L’oiseau apparaît comme un motif de transition et de déplacement symbolique. Il évoque à la fois l’élan, la liberté intérieure et la possibilité d’un changement de perspective. Sa présence introduit une dynamique de mouvement qui contraste avec l’ancrage du corps féminin, agissant comme un vecteur de respiration et d’ouverture.
La fleur s’inscrit dans une réflexion sur la temporalité et les cycles de transformation. Elle représente un état transitoire, à la fois fragile et puissant, où la beauté est indissociable de l’impermanence. Dans ses œuvres, la fleur devient un signe de passage, soulignant la relation entre vulnérabilité et croissance.
Son processus de création repose sur une approche intuitive, structurée par une attention particulière portée à la matière, à la texture et à la composition. Les choix chromatiques et gestuels visent à créer des tensions et des équilibres, favorisant une lecture contemplative plutôt que narrative.
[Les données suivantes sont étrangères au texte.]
(* ===== verification/RequestHandler.v ===== *)
(** * shield/pkg/shield/request_handler.go: the decision on a request

    [RequestHandler] decides one admission request against one parameter object:
    mutation check, user and object filters, signature verification, image
    verification, deny events.  The section [policy] states the decision as a
    pure function of the facts the handler collects; the refinement lemma
    [RequestHandler_refines_policy] says that the handler implements it. *)
From S2P Require Import Prelude GoStrings World ShieldConfig Demo ImageVerify.
From stdpp Require Import base gmap strings list.
From Stdlib Require Import ZArith Lia.

Local Open Scope string_scope.

Record ResultFromRequestHandler := mkResult {
  Allow : bool; Message : string; Profile : string }.

Definition ImageRefAnnotationKeyShield := "integrityshield.io/signature".
Definition AnnotationKeyDomain := "integrityshield.io".
Definition SignatureAnnotationTypeShield := "IntegrityShield".
Definition EventTypeAnnotationKey := "integrityshield.io/eventType".
Definition EventResultAnnotationKey := "integrityshield.io/eventResult".
Definition EventTypeValueVerifyResult := "verify-result".
Definition EventTypeAnnotationValueDeny := "deny".
Definition rekorServerEnvKey := "REKOR_SERVER".

Definition makeResultFromRequestHandler (allow : bool) (msg : string) (enforce : bool)
    : ResultFromRequestHandler :=
  if negb allow && negb enforce
  then mkResult true ("allowed because not enforced: " +:+ msg) ""
  else mkResult allow msg "".

Definition isUpdateRequest (operation : string) : bool := bool_decide (operation = "UPDATE").

Section handler.
Context {T : ExtTypes} {L : ExtLib T} {O : OS} {K : Kube} {S : Sigstore T K}
  {Y : ShieldYaml T}.

(** ** Mutation check *)

Definition getMatchedIgnoreFields (pi ci : list ObjectFieldBinding)
    (resource : Unstructured) : list string :=
  let fields := (ObjectFieldBindingList_Match pi resource).2 in
  let commonfields := (ObjectFieldBindingList_Match ci resource).2 in
  (fields ++ commonfields)%list.

Definition quote : string := bytes [34].

Definition mutationMask : list string := [
  "metadata.annotations.namespace";
  "metadata.annotations.kubectl." +:+ quote
    +:+ "kubernetes.io/last-applied-configuration" +:+ quote;
  "metadata.annotations.deprecated.daemonset.template.generation";
  "metadata.creationTimestamp";
  "metadata.uid";
  "metadata.generation";
  "metadata.managedFields";
  "metadata.selfLink";
  "metadata.resourceVersion";
  "status"].

Definition maskedNode (v : Node) : option Node :=
  NewFromMap (Node_ToMap (Node_Mask v mutationMask)).

Definition mutationCheck (rawOldObject rawObject : string) (IgnoreFields : list string)
    : bool * option error :=
  match NewFromBytes rawObject with
  | (_, Some err) => (false, Some err)
  | (None, None) => (false, None)
  | (Some v, None) =>
    let newObject := maskedNode v in
    match NewFromBytes rawOldObject with
    | (_, Some err) => (false, Some err)
    | (None, None) => (false, None)
    | (Some v, None) =>
      let oldObject := maskedNode v in
      match Node_Diff oldObject newObject with
      | None => (false, None)
      | Some dr =>
        if (Diff_Size dr =? 0)%nat then (false, None)
        else
          let unfiltered := Diff_Filter dr IgnoreFields in
          if (Diff_Size unfiltered =? 0)%nat then (false, None) else (true, None)
      end
    end
  end.

(** ** Filters *)

Definition skipObjectsMatch (l : list ObjectReference) (obj : Unstructured) : bool :=
  if (length l =? 0)%nat then false
  else anyb (λ r, ObjectReference_Match r obj) l.

(** ** Verification options *)

(** The loop over [paramObj.KeyConfigs]; a secret that fails leaves an empty path. *)
Fixpoint keyPathsOf (l : list KeyConfig) : M World (list string) :=
  match l with
  | [] => mret []
  | keyconfig :: l' =>
      if bool_decide (KeySecretName keyconfig ≠ "") then
        r ← LoadKeySecret (KeySecretNamespace keyconfig) (KeySecretName keyconfig);
        let keyPath := match r with Good p => p | Bad _ => "" end in
        rest ← keyPathsOf l';
        mret (keyPath :: rest)
      else keyPathsOf l'
  end.

Definition configMapRef (r : ResourceRef) : string :=
  "k8s://ConfigMap/" +:+ rr_Namespace r +:+ "/" +:+ rr_Name r.

(** The option fields that come from the signature reference. *)
Definition withSignatureRef (sr : SignatureRef) (vo : VerifyResourceOption)
    : VerifyResourceOption :=
  let imageRef := if bool_decide (sr_ImageRef sr ≠ "") then sr_ImageRef sr
                  else vo_ImageRef vo in
  let s := sr_SignatureResourceRef sr in
  let sigRef := if bool_decide (rr_Name s ≠ "") && bool_decide (rr_Namespace s ≠ "")
                then configMapRef s else vo_SignatureResourceRef vo in
  let p := sr_ProvenanceResourceRef sr in
  let provRef := if bool_decide (rr_Name p ≠ "") && bool_decide (rr_Namespace p ≠ "")
                 then configMapRef p else vo_ProvenanceResourceRef vo in
  mkVO imageRef sigRef provRef (vo_DryRunNamespace vo) (vo_AnnotationKeyDomain vo)
    (vo_KeyPath vo) (vo_Provenance vo) (vo_IgnoreFields vo) (vo_SkipObjects vo)
    (vo_rest vo).

Definition withKeys (domain dryRun keyPath : string) (ignore : list ObjectFieldBinding)
    (vo : VerifyResourceOption) : VerifyResourceOption :=
  mkVO (vo_ImageRef vo) (vo_SignatureResourceRef vo) (vo_ProvenanceResourceRef vo)
    dryRun domain keyPath (vo_Provenance vo) ignore (vo_SkipObjects vo) (vo_rest vo).

(** The code updates the option inside [paramObj] and returns a pointer to it;
    the updated option is the result here, the rest of [paramObj] is unchanged. *)
Definition setVerifyOption (paramObj : ParameterObject) (config : RequestHandlerConfig)
    (signatureAnnotationType : string) : M World VerifyResourceOption :=
  let vo := withSignatureRef (po_SignatureRef paramObj)
              (po_VerifyResourceOption paramObj) in
  namespace ← env_or "POD_NAMESPACE" defaultPodNamespace;
  let domain := if bool_decide (signatureAnnotationType = SignatureAnnotationTypeShield)
                then AnnotationKeyDomain else vo_AnnotationKeyDomain vo in
  keyPath ←
    (if negb (length (po_KeyConfigs paramObj) =? 0)%nat then
       keyPathList ← keyPathsOf (po_KeyConfigs paramObj);
       let keyPathString := strings_Join keyPathList "," in
       mret (if bool_decide (keyPathString ≠ "") then keyPathString else vo_KeyPath vo)
     else mret (vo_KeyPath vo));
  let ignore := if (length (rf_IgnoreFields (rhc_Filter config)) =? 0)%nat
                then vo_IgnoreFields vo
                else (vo_IgnoreFields vo ++ rf_IgnoreFields (rhc_Filter config))%list in
  mret (withKeys domain namespace keyPath ignore vo).

(** ** Deny events *)

Definition denyMessage (constraintName msg : string) : string :=
  let tmpMessage := "[" +:+ constraintName +:+ "]" +:+ msg in
  if (1024 <? len tmpMessage)%nat
  then go_take 950 tmpMessage
       +:+ " ... Trimmed. `Event.Message` can have 1024 chars at maximum."
  else tmpMessage.

Definition denyEventName (req : Request) : string :=
  "ishield-deny-" +:+ ToLower (rq_Operation req) +:+ "-"
    +:+ ToLower (Kind (rq_Kind req)) +:+ "-" +:+ rq_Name req.
(** The API server never returns from [main]: without a readable key pair it
    panics before serving anything; otherwise it answers every request that arrives,
    whatever the earlier ones did, and panics when the listener fails. *)
Theorem api_main_serves `{ApiTls} requests err w :
  match LoadX509KeyPair (w_files w) "/run/secrets/tls/tls.crt" "/run/secrets/tls/tls.key" with
  | Bad e => api_main requests err w = (Panic ("unable to load certs: " +:+ Error e), w)
  | Good _ => ∃ answers w',
      mapMW exchange requests w = (Ret answers, w') ∧ length answers = length requests ∧
      api_main requests err w =
        (Panic ("Fail to run integrity shield api: " +:+ Error err), w')
  end.
Proof.
  unfold api_main.
  replace (JoinPath [tlsDir; tlsCertFile]) with "/run/secrets/tls/tls.crt"
    by (vm_compute; reflexivity).
  replace (JoinPath [tlsDir; tlsKeyFile]) with "/run/secrets/tls/tls.key"
    by (vm_compute; reflexivity).
  cbv [mbind M_bind asksW].
  destruct (LoadX509KeyPair _ _ _) as [kp|e]; [|done].
  destruct (mapMW_returns exchange requests w exchange_returns) as (l & w' & E & Hl).
  exists l, w'. by rewrite E.
Qed.
End api_proofs.

(** ** The server at concrete requests *)

Module ApiDemo.
Import Demo.

#[export] Instance conn : HttpConn := { conn_write _ data := (data, None) }.
Lemma Init_configured w :
  configured w →
  runs (Init NewObserver) w (λ '(err, insp) w',
    (err = None → dynamicClient insp = true) ∧ configured w' ∧
    getenv w' "INTERVAL" = getenv w "INTERVAL").
Proof using XL.
  intros Hw. unfold Init, getAPIResources. run_step. apply runs_asksW.
  rewrite (configured_kube w Hw). run_step. run_step. unfold callM at 1.
  destruct (discovery_returns (w_cluster w)) as [[e|] E]; eexists _, _;
    (split; [by rewrite E|]); simpl; [by do 2 run_step|].
  run_step. apply runs_asksW.
  destruct (ServerPreferredResources _) as [lists|e]; simpl; [|by do 2 run_step].
  run_step. run_step. unfold callM.
  destruct (dynamic_returns (w_cluster w)) as [[e|] E']; eexists _, _;
    (split; [by rewrite E'|]); simpl; [by run_step|].
  run_step. apply runs_asksW. run_step. apply runs_env_or. unfold Setenv. do 9 run_step. simpl.
  assert (∀ f b l, config_frame (podNamespace w) (handlerConfigName w) w
    (set_files f (set_log l b (set_env k8sLogLevelEnvKey (envor w logLevelEnvKey "info")
       (set_log (w_level w) b w))))) as Hf.
  { intros f b l. split; try done. intros k _ Hk. simpl. by rewrite lookup_insert_ne. }
  split; [done|]. split; [by eapply configured_frame; [apply Hf|]|].
  unfold getenv. simpl. by rewrite lookup_insert_ne.
Qed.

(** The period that [main] hands to the ticker. *)
Definition period w : Z := int64 ((Atoi (getenv w "INTERVAL")).1 * Minute).

Lemma observer_start_runs w :
  (∀ insp c, cluster_lists_ok insp c) → configured w → (0 < period w)%Z →
  runs observer_start w (λ r w', configured w' ∧
    match r with
    | Some (insp, ticker) => dynamicClient insp = true ∧ ticker = period w
    | None => True
    end).
Proof using All.
  intros Hc Hw Hp. unfold observer_start. run_step. run_with (Init_configured w Hw).
  intros [[err|] insp] w1 (Hd & Hw1 & He); [by run_step|].
  run_step. apply runs_asksW. run_step.
  run_with (Run_configured insp w1 (Hd eq_refl) (Hc insp) Hw1). intros u w2 [Hw2 _].
  run_step. rewrite He. fold (period w). unfold NewTicker.
  rewrite (proj2 (Z.leb_gt _ _) Hp). run_step. run_step. auto.
Qed.

(** What holds in every reachable state. *)
Definition up (t : Z) (s : phase * World) : Prop :=
  match s.1 with
  | Starting => configured s.2 ∧ period s.2 = t
  | Waiting insp ticker => dynamicClient insp = true ∧ ticker = t ∧ configured s.2
  | Exited => True
  | Crashed _ => False
  end.

Section reachable.
Context (outside : relation World) (t : Z).
Hypothesis lists : ∀ insp c, cluster_lists_ok insp c.
Hypothesis outside_ok : ∀ w w', outside w w' → configured w →
  configured w' ∧ getenv w' "INTERVAL" = getenv w "INTERVAL".
Hypothesis t_pos : (0 < t)%Z.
La surface picturale est pensée comme un espace de résonance émotionnelle.
À travers cette pratique, Elphie Litalien cherche à produire des œuvres qui ne s’imposent pas comme des images à interpréter, mais comme des expériences sensibles. Son travail invite à une relation lente avec l’image, où le regardeur est amené à habiter l’œuvre et à y projeter son propre rapport au corps, au temps et à la transformation.